• _EXERCISE DIRECTIONS_:
Where does the string "fqname" occur in the records below? Copy every line that holds it.

• _RECORDS PROVIDED_:
>>>>
(** The own enumerable string-keyed properties of a value, in the order
    in which [for ... in] and [Object.entries] enumerate them. *)
Definition own_props (v : JsVal) : list (string * JsVal) :=
  match v with
  | JObj props => props
  | JArr l => indexed 0 l
  | JStr s => indexed 0 (chars s)
  | _ => []
  end.

Definition TypeError_entries : string :=
  "TypeError: Cannot convert undefined or null to object".

(** [Object.entries(value)]: [ToObject] throws on [undefined] and [null];
    the members of [Object.prototype] and of a function are not
    enumerable. *)
Definition Object_entries (r : Ref) : Res (list (string * JsVal)) :=
  match r with
  | Data JUndefined | Data JNull => Throw TypeError_entries
  | Data v => Ok (own_props v)
  | ObjectPrototype | Native _ => Ok []
  end.

(** An entry is the two-element array [[k, v]]. *)
Definition entry (kv : string * JsVal) : JsVal :=
  JArr [JStr (fst kv); snd kv].

(** Insertion of [x] (sort key [kx]) in a list sorted by keys, after the
    elements whose key is smaller and before all others. *)
Fixpoint insert_by_key {A : Type} (kx : string) (x : A)
    (l : list (string * A)) : list (string * A) :=
  match l with
  | [] => [(kx, x)]
  | (ky, y) :: l' =>
      if String.ltb ky kx then (ky, y) :: insert_by_key kx x l'
      else (kx, x) :: (ky, y) :: l'
  end.

Fixpoint sort_by_key {A : Type} (l : list (string * A)) : list (string * A) :=
  match l with
  | [] => []
  | (kx, x) :: l' => insert_by_key kx x (sort_by_key l')
  end.

Fixpoint sort_keys (l : list (string * JsVal))
    : Res (list (string * (string * JsVal))) :=
  match l with
  | [] => Ok []
  | kv :: l' =>
      s <- to_string (entry kv) ;;
      r <- sort_keys l' ;;
      Ok ((s, kv) :: r)
  end.

(** [entries.sort()] with no comparator: the elements are ordered by the
    code units of their [ToString] image, elements with equal images
    keeping their order (the sort is stable).  No element is converted
    when there is nothing to compare. *)
Definition Array_sort (l : list (string * JsVal))
    : Res (list (string * JsVal)) :=
  match l with
  | [] | [_] => Ok l
  | _ => ks <- sort_keys l ;; Ok (map snd (sort_by_key ks))
  end.

(** [stableSerializeWSLIntegrations] *)
Definition stableSerializeWSLIntegrations (value : Ref) : Res string :=
  es <- Object_entries value ;;
  sorted <- Array_sort es ;;
  Ok (JSON_stringify (JArr (map entry sorted))).

(** ** The validator instance and its environment *)

(** The field of the class that the validators read. *)
Record SettingsValidator : Type := {
  k8sVersions : list string
}.

(** The enumeration imported from [@/integrations/pathManager], whose
    declaration is not part of this file: its values (strings) and the
    one among them called [NotSet]. *)
Record PathManagementStrategy : Type := {
  strategy_values : list string;
  NotSet : string
}.

(** The outcome of a validator: whether the setting has changed, and the
    error array after the call. *)
Definition Checked : Type := (bool * list string)%type.

(** [errors.push(msg)] *)
Definition push (errors : list string) (msg : string) : list string :=
  errors ++ [msg].

(** ** Leaf validators *)

Section Validators.

Variable this : SettingsValidator.
Variable PMS : PathManagementStrategy.

Definition invalidSettingMessage (fqname : string) (desiredValue : JsVal)
    : Res string :=
  s <- to_string desiredValue ;;
  Ok ("Invalid value for " ++ fqname ++ ": <" ++ s ++ ">").

Definition checkBoolean (currentValue : Ref) (desiredValue : JsVal)
    (errors : list string) (fqname : string) : Res Checked :=
  if negb (JsType_eqb (typeof desiredValue) TBoolean) then
    msg <- invalidSettingMessage fqname desiredValue ;;
    Ok (false, push errors msg)
  else Ok (strict_neq currentValue desiredValue, errors).

Definition checkNumber (min max : JsNum) (currentValue : Ref)
    (desiredValue : JsVal) (errors : list string) (fqname : string)
    : Res Checked :=
  match desiredValue with
  | JNum n =>
      if num_lt n min || num_gt n max then
        msg <- invalidSettingMessage fqname desiredValue ;;
        Ok (false, push errors msg)
      else Ok (strict_neq currentValue desiredValue, errors)
  | _ =>
      msg <- invalidSettingMessage fqname desiredValue ;;
      Ok (false, push errors msg)
  end.

Definition checkString (currentValue : Ref) (desiredValue : JsVal)
    (errors : list string) (fqname : string) : Res Checked :=
  if negb (JsType_eqb (typeof desiredValue) TString) then
    msg <- invalidSettingMessage fqname desiredValue ;;
    Ok (false, push errors msg)
  else Ok (strict_neq currentValue desiredValue, errors).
<<<<
• _SOLUTION_:
Definition invalidSettingMessage (fqname : string) (desiredValue : JsVal)
  Ok ("Invalid value for " ++ fqname ++ ": <" ++ s ++ ">").
    (errors : list string) (fqname : string) : Res Checked :=
    msg <- invalidSettingMessage fqname desiredValue ;;
    (desiredValue : JsVal) (errors : list string) (fqname : string)
        msg <- invalidSettingMessage fqname desiredValue ;;
      msg <- invalidSettingMessage fqname desiredValue ;;
    (errors : list string) (fqname : string) : Res Checked :=
    msg <- invalidSettingMessage fqname desiredValue ;;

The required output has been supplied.